-- Supplied material follows --

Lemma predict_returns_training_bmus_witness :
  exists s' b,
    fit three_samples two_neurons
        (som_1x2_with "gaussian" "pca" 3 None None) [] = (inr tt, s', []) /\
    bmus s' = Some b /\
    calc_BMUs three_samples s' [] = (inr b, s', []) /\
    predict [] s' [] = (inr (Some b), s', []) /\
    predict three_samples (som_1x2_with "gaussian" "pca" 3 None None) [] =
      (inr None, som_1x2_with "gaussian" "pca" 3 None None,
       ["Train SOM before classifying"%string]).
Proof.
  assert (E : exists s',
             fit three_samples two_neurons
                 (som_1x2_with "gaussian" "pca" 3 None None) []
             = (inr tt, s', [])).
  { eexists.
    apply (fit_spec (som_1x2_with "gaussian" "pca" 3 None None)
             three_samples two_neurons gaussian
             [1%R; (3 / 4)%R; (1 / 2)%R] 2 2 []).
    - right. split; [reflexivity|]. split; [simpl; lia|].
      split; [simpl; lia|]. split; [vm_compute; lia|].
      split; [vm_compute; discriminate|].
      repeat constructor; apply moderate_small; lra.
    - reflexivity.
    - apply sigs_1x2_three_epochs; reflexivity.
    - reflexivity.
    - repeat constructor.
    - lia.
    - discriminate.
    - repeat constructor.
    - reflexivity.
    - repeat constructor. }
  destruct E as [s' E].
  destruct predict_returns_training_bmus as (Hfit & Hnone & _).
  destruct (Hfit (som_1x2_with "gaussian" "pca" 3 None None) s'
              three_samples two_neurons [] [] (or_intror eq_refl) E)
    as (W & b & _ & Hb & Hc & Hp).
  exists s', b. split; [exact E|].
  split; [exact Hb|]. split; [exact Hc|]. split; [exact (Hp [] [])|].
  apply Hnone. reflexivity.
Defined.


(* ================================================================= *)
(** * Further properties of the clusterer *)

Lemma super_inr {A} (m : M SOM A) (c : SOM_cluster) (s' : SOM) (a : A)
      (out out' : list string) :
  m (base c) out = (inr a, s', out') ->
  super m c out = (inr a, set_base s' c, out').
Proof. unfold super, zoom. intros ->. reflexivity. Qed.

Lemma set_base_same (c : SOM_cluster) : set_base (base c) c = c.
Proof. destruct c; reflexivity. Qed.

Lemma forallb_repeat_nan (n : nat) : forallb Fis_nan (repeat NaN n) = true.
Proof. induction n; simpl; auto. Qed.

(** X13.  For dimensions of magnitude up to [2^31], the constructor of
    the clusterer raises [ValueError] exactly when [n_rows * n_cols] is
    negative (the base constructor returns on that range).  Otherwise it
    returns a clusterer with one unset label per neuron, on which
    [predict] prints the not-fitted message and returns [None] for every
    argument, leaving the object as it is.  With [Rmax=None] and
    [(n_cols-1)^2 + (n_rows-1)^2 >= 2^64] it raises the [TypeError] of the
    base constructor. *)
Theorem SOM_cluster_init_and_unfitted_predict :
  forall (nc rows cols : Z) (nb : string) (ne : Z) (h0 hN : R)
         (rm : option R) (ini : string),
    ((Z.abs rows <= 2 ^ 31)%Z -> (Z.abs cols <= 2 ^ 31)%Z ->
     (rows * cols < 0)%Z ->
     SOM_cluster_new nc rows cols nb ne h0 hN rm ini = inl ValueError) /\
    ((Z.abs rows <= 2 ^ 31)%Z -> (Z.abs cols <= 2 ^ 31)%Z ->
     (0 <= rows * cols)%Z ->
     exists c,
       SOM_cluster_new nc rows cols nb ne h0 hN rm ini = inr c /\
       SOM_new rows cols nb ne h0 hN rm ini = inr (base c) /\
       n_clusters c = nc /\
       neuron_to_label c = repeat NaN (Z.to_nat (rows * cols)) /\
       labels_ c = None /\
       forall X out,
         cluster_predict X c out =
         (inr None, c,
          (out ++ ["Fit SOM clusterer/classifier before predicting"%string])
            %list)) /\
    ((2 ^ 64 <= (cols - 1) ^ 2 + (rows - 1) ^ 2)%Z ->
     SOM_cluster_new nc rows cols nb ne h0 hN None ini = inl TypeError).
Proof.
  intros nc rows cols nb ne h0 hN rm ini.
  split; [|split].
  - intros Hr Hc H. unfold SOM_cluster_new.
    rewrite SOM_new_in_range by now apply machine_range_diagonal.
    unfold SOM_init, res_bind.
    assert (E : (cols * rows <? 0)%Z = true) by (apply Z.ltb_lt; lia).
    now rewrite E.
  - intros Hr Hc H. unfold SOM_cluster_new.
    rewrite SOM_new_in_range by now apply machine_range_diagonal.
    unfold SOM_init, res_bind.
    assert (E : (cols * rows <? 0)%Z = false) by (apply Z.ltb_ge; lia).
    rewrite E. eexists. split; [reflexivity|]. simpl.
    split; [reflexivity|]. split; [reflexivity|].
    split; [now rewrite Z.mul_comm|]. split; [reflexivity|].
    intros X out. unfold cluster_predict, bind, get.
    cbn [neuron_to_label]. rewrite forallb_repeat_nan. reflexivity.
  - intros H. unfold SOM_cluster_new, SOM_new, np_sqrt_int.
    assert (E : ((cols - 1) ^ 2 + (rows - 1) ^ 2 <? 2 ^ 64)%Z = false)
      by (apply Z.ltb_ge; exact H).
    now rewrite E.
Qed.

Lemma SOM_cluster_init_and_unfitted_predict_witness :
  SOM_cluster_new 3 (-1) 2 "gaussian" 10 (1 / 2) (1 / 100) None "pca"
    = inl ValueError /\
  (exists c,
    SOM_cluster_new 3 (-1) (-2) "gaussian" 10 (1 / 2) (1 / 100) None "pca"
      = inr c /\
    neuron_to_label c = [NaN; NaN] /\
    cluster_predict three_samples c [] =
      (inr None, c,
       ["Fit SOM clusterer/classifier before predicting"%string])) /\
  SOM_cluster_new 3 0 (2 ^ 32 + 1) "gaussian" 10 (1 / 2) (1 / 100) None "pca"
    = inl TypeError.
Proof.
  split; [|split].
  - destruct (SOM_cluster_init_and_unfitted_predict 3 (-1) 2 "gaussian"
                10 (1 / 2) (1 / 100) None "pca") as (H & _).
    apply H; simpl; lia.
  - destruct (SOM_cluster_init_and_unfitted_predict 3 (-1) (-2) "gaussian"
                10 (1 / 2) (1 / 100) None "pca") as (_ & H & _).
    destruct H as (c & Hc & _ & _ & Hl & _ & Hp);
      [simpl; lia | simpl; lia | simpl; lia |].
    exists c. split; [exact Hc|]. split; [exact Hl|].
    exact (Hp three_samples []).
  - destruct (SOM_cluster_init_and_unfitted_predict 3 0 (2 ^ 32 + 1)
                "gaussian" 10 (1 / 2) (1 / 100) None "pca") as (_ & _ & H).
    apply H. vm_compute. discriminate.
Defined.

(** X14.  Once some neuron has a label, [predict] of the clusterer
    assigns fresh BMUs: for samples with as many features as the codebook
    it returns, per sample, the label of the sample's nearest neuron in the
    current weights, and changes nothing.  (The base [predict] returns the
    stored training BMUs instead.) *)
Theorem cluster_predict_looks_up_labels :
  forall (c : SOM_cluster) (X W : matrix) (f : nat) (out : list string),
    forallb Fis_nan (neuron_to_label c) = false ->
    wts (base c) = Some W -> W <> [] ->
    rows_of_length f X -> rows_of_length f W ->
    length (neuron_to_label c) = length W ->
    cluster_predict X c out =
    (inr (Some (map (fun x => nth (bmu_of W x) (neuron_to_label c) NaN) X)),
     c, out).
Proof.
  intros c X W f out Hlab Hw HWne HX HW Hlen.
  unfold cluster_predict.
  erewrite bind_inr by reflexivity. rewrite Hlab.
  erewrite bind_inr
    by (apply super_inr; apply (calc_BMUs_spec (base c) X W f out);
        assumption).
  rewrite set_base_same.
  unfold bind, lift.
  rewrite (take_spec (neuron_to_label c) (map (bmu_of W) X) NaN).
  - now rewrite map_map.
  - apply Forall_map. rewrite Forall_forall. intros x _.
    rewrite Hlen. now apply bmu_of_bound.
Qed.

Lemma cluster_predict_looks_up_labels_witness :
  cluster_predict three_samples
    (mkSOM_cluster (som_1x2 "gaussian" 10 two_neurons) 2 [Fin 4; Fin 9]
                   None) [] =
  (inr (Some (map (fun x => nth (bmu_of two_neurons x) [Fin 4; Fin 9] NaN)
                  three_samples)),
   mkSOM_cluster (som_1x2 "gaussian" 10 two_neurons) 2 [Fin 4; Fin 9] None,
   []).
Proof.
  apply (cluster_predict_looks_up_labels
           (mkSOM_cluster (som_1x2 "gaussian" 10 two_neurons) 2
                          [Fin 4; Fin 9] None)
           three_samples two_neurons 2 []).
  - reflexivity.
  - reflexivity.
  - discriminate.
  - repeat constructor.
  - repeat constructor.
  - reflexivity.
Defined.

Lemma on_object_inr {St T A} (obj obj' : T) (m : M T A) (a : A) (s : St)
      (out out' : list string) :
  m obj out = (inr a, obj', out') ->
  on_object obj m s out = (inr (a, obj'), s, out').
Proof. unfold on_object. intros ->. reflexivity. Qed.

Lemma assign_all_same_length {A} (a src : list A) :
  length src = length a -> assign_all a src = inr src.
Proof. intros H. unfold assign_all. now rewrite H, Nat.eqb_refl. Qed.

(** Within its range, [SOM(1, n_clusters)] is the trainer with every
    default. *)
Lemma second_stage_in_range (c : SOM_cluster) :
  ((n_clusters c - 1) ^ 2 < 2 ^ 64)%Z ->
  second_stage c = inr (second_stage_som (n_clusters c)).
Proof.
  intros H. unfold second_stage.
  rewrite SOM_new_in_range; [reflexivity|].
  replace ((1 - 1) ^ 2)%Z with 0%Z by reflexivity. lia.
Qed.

-- Supplied material concluded --

Assignment: For the string "destruct", go line by line through the material and copy every line that has it.

Result:
  destruct E as [s' E].
  destruct predict_returns_training_bmus as (Hfit & Hnone & _).
  destruct (Hfit (som_1x2_with "gaussian" "pca" 3 None None) s'
Proof. destruct c; reflexivity. Qed.
  - destruct (SOM_cluster_init_and_unfitted_predict 3 (-1) 2 "gaussian"
  - destruct (SOM_cluster_init_and_unfitted_predict 3 (-1) (-2) "gaussian"
    destruct H as (c & Hc & _ & _ & Hl & _ & Hp);
  - destruct (SOM_cluster_init_and_unfitted_predict 3 0 (2 ^ 32 + 1)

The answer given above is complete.